Collected data entries:
%%
(** The converters write to the server at one path only. *)
Lemma remote_only_exportPDF paths filename :
  remote_only (ftpPath_of env filename) (exportPDF env paths filename).
Proof.
  unfold exportPDF. apply remote_only_defer; [eauto with quiet|].
  destruct (Nat.eqb (length paths) 0); [apply remote_only_unchanged; eauto with quiet|].
  unfold buildAndPublishPDF. apply remote_only_bind.
  { apply remote_only_unchanged. eauto with quiet. }
  intros tmp. apply remote_only_defer; [eauto with quiet|].
  apply remote_only_bind; [apply remote_only_unchanged; eauto with quiet|].
  intros _. apply remote_only_publish.
Qed.

Lemma remote_only_exportPPTX paths filename :
  remote_only (ftpPath_of env filename) (exportPPTX env paths filename).
Proof.
  unfold exportPPTX. apply remote_only_defer; [eauto with quiet|].
  apply remote_only_bind; [apply remote_only_unchanged; eauto with quiet|]. intros p.
  apply remote_only_bind; [apply remote_only_unchanged; eauto with quiet|]. intros tmp.
  apply remote_only_defer; [eauto with quiet|].
  apply remote_only_bind; [apply remote_only_unchanged; eauto with quiet|].
  intros _. apply remote_only_publish.
Qed.

Lemma remote_only_exportZip paths filename :
  remote_only (ftpPath_of env filename) (exportZip env paths filename).
Proof.
  unfold exportZip. apply remote_only_defer; [eauto with quiet|].
  apply remote_only_bind; [apply remote_only_unchanged; eauto with quiet|]. intros tmp.
  apply remote_only_defer; [eauto with quiet|].
  apply remote_only_bind; [apply remote_only_unchanged; eauto with quiet|].
  intros _. apply remote_only_publish.
Qed.

(** The fetch stage does not touch the server. *)
Lemma fetch_keeps_remote urls maxConcurrency sched w r w' :
  fetchImagesConcurrently env urls maxConcurrency sched w = Some (r, w') ->
  remote w' = remote w.
Proof.
  intros H. apply fetchImagesConcurrently_inv in H.
  destruct H as (p & w1 & Hinv & _ & Hc).
  rewrite <- (inv_remote _ _ _ _ _ Hinv).
  unfold collect_results in Hc. destruct (first_error (errors p)).
  - unfold bind, throw in Hc.
    pose proof (unchanged_remove_results remote (results p) w1) as Hrm.
    by destruct (remove_results (results p) w1) as [[|] w2]; injection Hc as _ <-.
  - by injection Hc as _ <-.
Qed.

Lemma after_fetch_remote_only {A} (export : list string -> M A) path urls maxConcurrency
    sched w r w' :
  (forall paths, remote_only path (export paths)) ->
  bindB (fetchImagesConcurrently env urls maxConcurrency sched)
        (fun imagePaths => lift (export imagePaths)) w = Some (r, w') ->
  forall k, k <> path -> remote w' !! k = remote w !! k.
Proof.
  intros Hexp H k Hk. unfold bindB, lift in H.
  destruct (fetchImagesConcurrently env urls maxConcurrency sched w)
    as [[[paths|e] w1]|] eqn:Hfetch; [| |done]; apply fetch_keeps_remote in Hfetch.
  - injection H as H. rewrite <- Hfetch. specialize (Hexp paths w1 k Hk).
    by rewrite H in Hexp.
  - injection H as _ <-. by rewrite Hfetch.
Qed.

End Exported.

(** X18.  When the slide-deck exporter (lines 363-405 of
    [ConvertURLsToPPTX]) succeeds, the server holds under
    [SS_DL/<date>/<pptxFilename>] the deck made of the image files' contents,
    one slide per file in the order of the paths, and the size returned is
    the length of those bytes. *)
Theorem pptx_deck_holds_the_files env imagePaths pptxFilename w path sz w' :
  exportPPTX env imagePaths pptxFilename w = (Ok (path, sz), w') ->
  path = "SS_DL/" +:+ time_Now_Format env "02012006" +:+ "/" +:+ pptxFilename /\
  exists contents,
    Forall2 (fun imgPath c => files w !! imgPath = Some c) imagePaths contents /\
    remote w' = <[path := ppt_Output env contents]> (remote w) /\
    sz = Z.of_nat (length (ppt_Output env contents)).
Proof.
  intros H. apply exportPPTX_spec in H. destruct H as (-> & H). split; [|done].
  unfold ftpPath_of. apply append_assoc.
Qed.


(** ** How a request fails *)

Lemma plain_internal e : plain e -> internal e.
Proof. by intros [msg ->]. Qed.

Lemma plain_errorString msg : plain (errorString msg).
Proof. by exists msg. Qed.

Lemma internal_500 detail : internal (CustomAPIError 500 detail).
Proof. done. Qed.

Section Failures.

Context (P : error -> Prop).

Lemma fails_in_ret {A} (a : A) : fails_in P (ret a).
Proof. by intros w e w'. Qed.

Lemma fails_in_throw {A} e : P e -> fails_in P (@throw A e).
Proof. by intros He w e' w' [= <- _]. Qed.

Lemma fails_in_bind {A C} (m : M A) (k : A -> M C) :
  fails_in P m -> (forall a, fails_in P (k a)) -> fails_in P (bind m k).
Proof.
  intros Hm Hk w e w' H. apply bind_inv in H.
  destruct H as [(a & w1 & _ & H)|(e' & H & [= ->])]; [by eapply Hk | by eapply Hm].
Qed.

Lemma fails_in_wrap_err {A} f (m : M A) : (forall e, P (f e)) -> fails_in P (wrap_err f m).
Proof.
  intros Hf w e w' H. apply wrap_err_inv in H.
  destruct H as [(a & _ & ?)|(e' & _ & [= ->])]; [done | apply Hf].
Qed.

Lemma fails_in_defer {A C} (cleanup : M C) (body : M A) :
  fails_in P body -> fails_in P (defer cleanup body).
Proof. intros Hb w e w' H. apply defer_inv in H. destruct H as (w1 & H & _). by eapply Hb. Qed.

Lemma fails_in_weaken {A} (Q : error -> Prop) (m : M A) :
  (forall e, Q e -> P e) -> fails_in Q m -> fails_in P m.
Proof. intros HQ Hm w e w' H. by eapply HQ, Hm. Qed.

End Failures.

Section PlainFailures.

Context (env : Env).

Lemma plain_syscall : fails_in plain (syscall env).
Proof.
  intros w e w'. unfold syscall. destruct (syscall_fault env (clock w)); [|done].
  intros [= <- _]. apply plain_errorString.
Qed.

Lemma plain_os_Open name : fails_in plain (os_Open env name).
Proof.
  apply fails_in_bind; [apply plain_syscall|]. intros _ w e w'.
  destruct (files w !! name); [done|]. intros [= <- _]. apply plain_errorString.
Qed.

Lemma plain_file_Read name : fails_in plain (file_Read env name).
Proof.
  apply fails_in_bind; [apply plain_syscall|]. intros _ w e w'.
  destruct (files w !! name); [done|]. intros [= <- _]. apply plain_errorString.
Qed.

Lemma plain_file_Write name data : fails_in plain (file_Write env name data).
Proof.
  intros w e w'. unfold file_Write.
  destruct (syscall_fault env (clock w)); [|done]. intros [= <- _]. apply plain_errorString.
Qed.

Lemma plain_os_Stat_Size name : fails_in plain (os_Stat_Size env name).
Proof.
  apply fails_in_bind; [apply plain_syscall|]. intros _ w e w'.
  destruct (files w !! name); [done|]. intros [= <- _]. apply plain_errorString.
Qed.

Lemma plain_createTemp_try tries prefix suffix :
  fails_in plain (createTemp_try env tries prefix suffix).
Proof.
  induction tries as [|tries IH]; intros w e w'; simpl.
  - intros [= <- _]. apply plain_errorString.
  - destruct (files w !! _); [apply IH|].
    destruct (syscall_fault env (clock w)); [|done]. intros [= <- _]. apply plain_errorString.
Qed.

Lemma plain_os_CreateTemp dir prefix suffix :
  fails_in plain (os_CreateTemp env dir prefix suffix).
Proof. apply plain_createTemp_try. Qed.

Lemma fails_in_publish (P : error -> Prop) tmp filename wrap :
  (forall e, P (wrap e)) -> (forall e, plain e -> P e) ->
  fails_in P (publish env tmp filename wrap).
Proof.
  intros Hwrap Hplain. unfold publish.
  apply fails_in_bind; [by apply fails_in_wrap_err|]. intros _.
  apply fails_in_bind; [|intros sz; apply fails_in_ret].
  eapply fails_in_weaken; [exact Hplain | apply plain_os_Stat_Size].
Qed.

Lemma plain_ppt_add_slides paths : forall p, fails_in plain (ppt_add_slides env p paths).
Proof.
  induction paths as [|path paths IH]; intros p; simpl; [apply fails_in_ret|].
  apply fails_in_bind; [apply fails_in_wrap_err; intros e; apply plain_errorString|].
  intros data. destruct (ppt_AddImageSlide env data); [|done].
  apply fails_in_throw, plain_errorString.
Qed.

Lemma plain_exportPPTX paths filename : fails_in plain (exportPPTX env paths filename).
Proof.
  unfold exportPPTX. apply fails_in_defer.
  apply fails_in_bind; [apply plain_ppt_add_slides|]. intros p.
  apply fails_in_bind; [apply plain_os_CreateTemp|]. intros tmp.
  apply fails_in_defer. apply fails_in_bind.
  - apply fails_in_wrap_err. intros e. apply plain_errorString.
  - intros _. apply fails_in_publish; [intros e; apply plain_errorString | done].
Qed.

Lemma internal_exportPDF paths filename : fails_in internal (exportPDF env paths filename).
Proof.
  unfold exportPDF. apply fails_in_defer.
  destruct (Nat.eqb (length paths) 0); [by apply fails_in_throw|].
  unfold buildAndPublishPDF. apply fails_in_bind.
  { eapply fails_in_weaken; [apply plain_internal | apply plain_os_CreateTemp]. }
  intros tmp. apply fails_in_defer. apply fails_in_bind.
  - by apply fails_in_wrap_err.
  - intros _. apply fails_in_publish; [done | apply plain_internal].
Qed.

Lemma internal_writeZip paths tmpZip : fails_in internal (writeZip env paths tmpZip).
Proof.
  unfold writeZip. apply fails_in_bind.
  - intros w e w' H. apply zip_add_entries_spec in H. by destruct H as [d ->].
  - intros entries. apply fails_in_bind; [by apply fails_in_wrap_err|].
    intros _. apply fails_in_ret.
Qed.

Lemma internal_exportZip paths filename : fails_in internal (exportZip env paths filename).
Proof.
  unfold exportZip. apply fails_in_defer. apply fails_in_bind.
  { eapply fails_in_weaken; [apply plain_internal | apply plain_os_CreateTemp]. }
  intros tmp. apply fails_in_defer. apply fails_in_bind; [apply internal_writeZip|].
  intros _. apply fails_in_publish; [done | apply plain_internal].
Qed.

(** A failed fetch stage returns the 500 error built from a task's error. *)
Lemma fetch_err_detail urls maxConcurrency sched w e w1 :
  fetchImagesConcurrently env urls maxConcurrency sched w = Some (Err e, w1) ->
  exists err, e = CustomAPIError 500 ("Failed to fetch images: " +:+ Error err).
Proof.
  intros H. apply fetchImagesConcurrently_inv in H.
  destruct H as (p & w' & _ & _ & Hc).
  unfold collect_results in Hc.
  destruct (first_error (errors p)) as [err|]; [|done].
  unfold bind, throw in Hc. pose proof (remove_results_ok (results p) w') as Hok.
  destruct (remove_results (results p) w') as [[|] ?]; [|done].
  injection Hc as <- <-; eauto.
Qed.

Lemma after_fetch_fails_in {A} (P : error -> Prop) (export : list string -> M A) urls
    maxConcurrency sched w e w' :
  (forall detail, P (CustomAPIError 500 detail)) ->
  (forall paths, fails_in P (export paths)) ->
  bindB (fetchImagesConcurrently env urls maxConcurrency sched)
        (fun imagePaths => lift (export imagePaths)) w = Some (Err e, w') ->
  P e.
Proof.
  intros H500 Hexp H. unfold bindB, lift in H.
  destruct (fetchImagesConcurrently env urls maxConcurrency sched w)
    as [[[paths|e'] w1]|] eqn:Hfetch; [| |done].
  - injection H as H. by eapply Hexp.
  - injection H as <- _. apply fetch_err_detail in Hfetch. destruct Hfetch as [err ->].
    apply H500.
Qed.

Lemma convert_err conversionType urls docShort sched w e w' :
  convert env conversionType urls docShort sched w = Some (Err e, w') ->
  internal e \/
  (conversionType <> PDF /\ conversionType <> PPTX /\ conversionType <> ImagesZip /\
   e = CustomAPIError 400 "Unsupported conversion type" /\ w' = w).
Proof.
  unfold convert.
  destruct (String.eqb_spec conversionType PDF) as [|HnPDF];
    [|destruct (String.eqb_spec conversionType PPTX) as [|HnPPTX];
      [|destruct (String.eqb_spec conversionType ImagesZip) as [|HnZip]]].
  4: { intros [= <- <-]. by right. }
  all: intros H; left; unfold bindB at 1 in H.
  - destruct (ConvertURLsToPDF env urls _ sched w) as [[[r|e'] w1]|] eqn:Hc; [done| |done].
    injection H as <- _. eapply after_fetch_fails_in; [| |exact Hc]; [done|].
    intros paths. apply internal_exportPDF.
  - destruct (ConvertURLsToPPTX env urls _ sched w) as [[[r|e'] w1]|] eqn:Hc; [done| |done].
    injection H as <- _. eapply after_fetch_fails_in; [| |exact Hc]; [done|].
    intros paths. eapply fails_in_weaken; [apply plain_internal | apply plain_exportPPTX].
  - destruct (ConvertURLsToZip env urls _ sched w) as [[[r|e'] w1]|] eqn:Hc; [done| |done].
    injection H as <- _. eapply after_fetch_fails_in; [| |exact Hc]; [done|].
    intros paths. apply internal_exportZip.
Qed.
%%
● **PROBLEM DETAILS**
All that should be written out is the stretch of lines above between the one holding "destruct H as (p & w1 & Hinv & _ & Hc)." and the one holding "- by injection Hc as _ <-.", inclusive, exactly as given.

● **RESPONSE TO THIS EXERCISE**
  destruct H as (p & w1 & Hinv & _ & Hc).
  rewrite <- (inv_remote _ _ _ _ _ Hinv).
  unfold collect_results in Hc. destruct (first_error (errors p)).
  - unfold bind, throw in Hc.
    pose proof (unchanged_remove_results remote (results p) w1) as Hrm.
    by destruct (remove_results (results p) w1) as [[|] w2]; injection Hc as _ <-.
  - by injection Hc as _ <-.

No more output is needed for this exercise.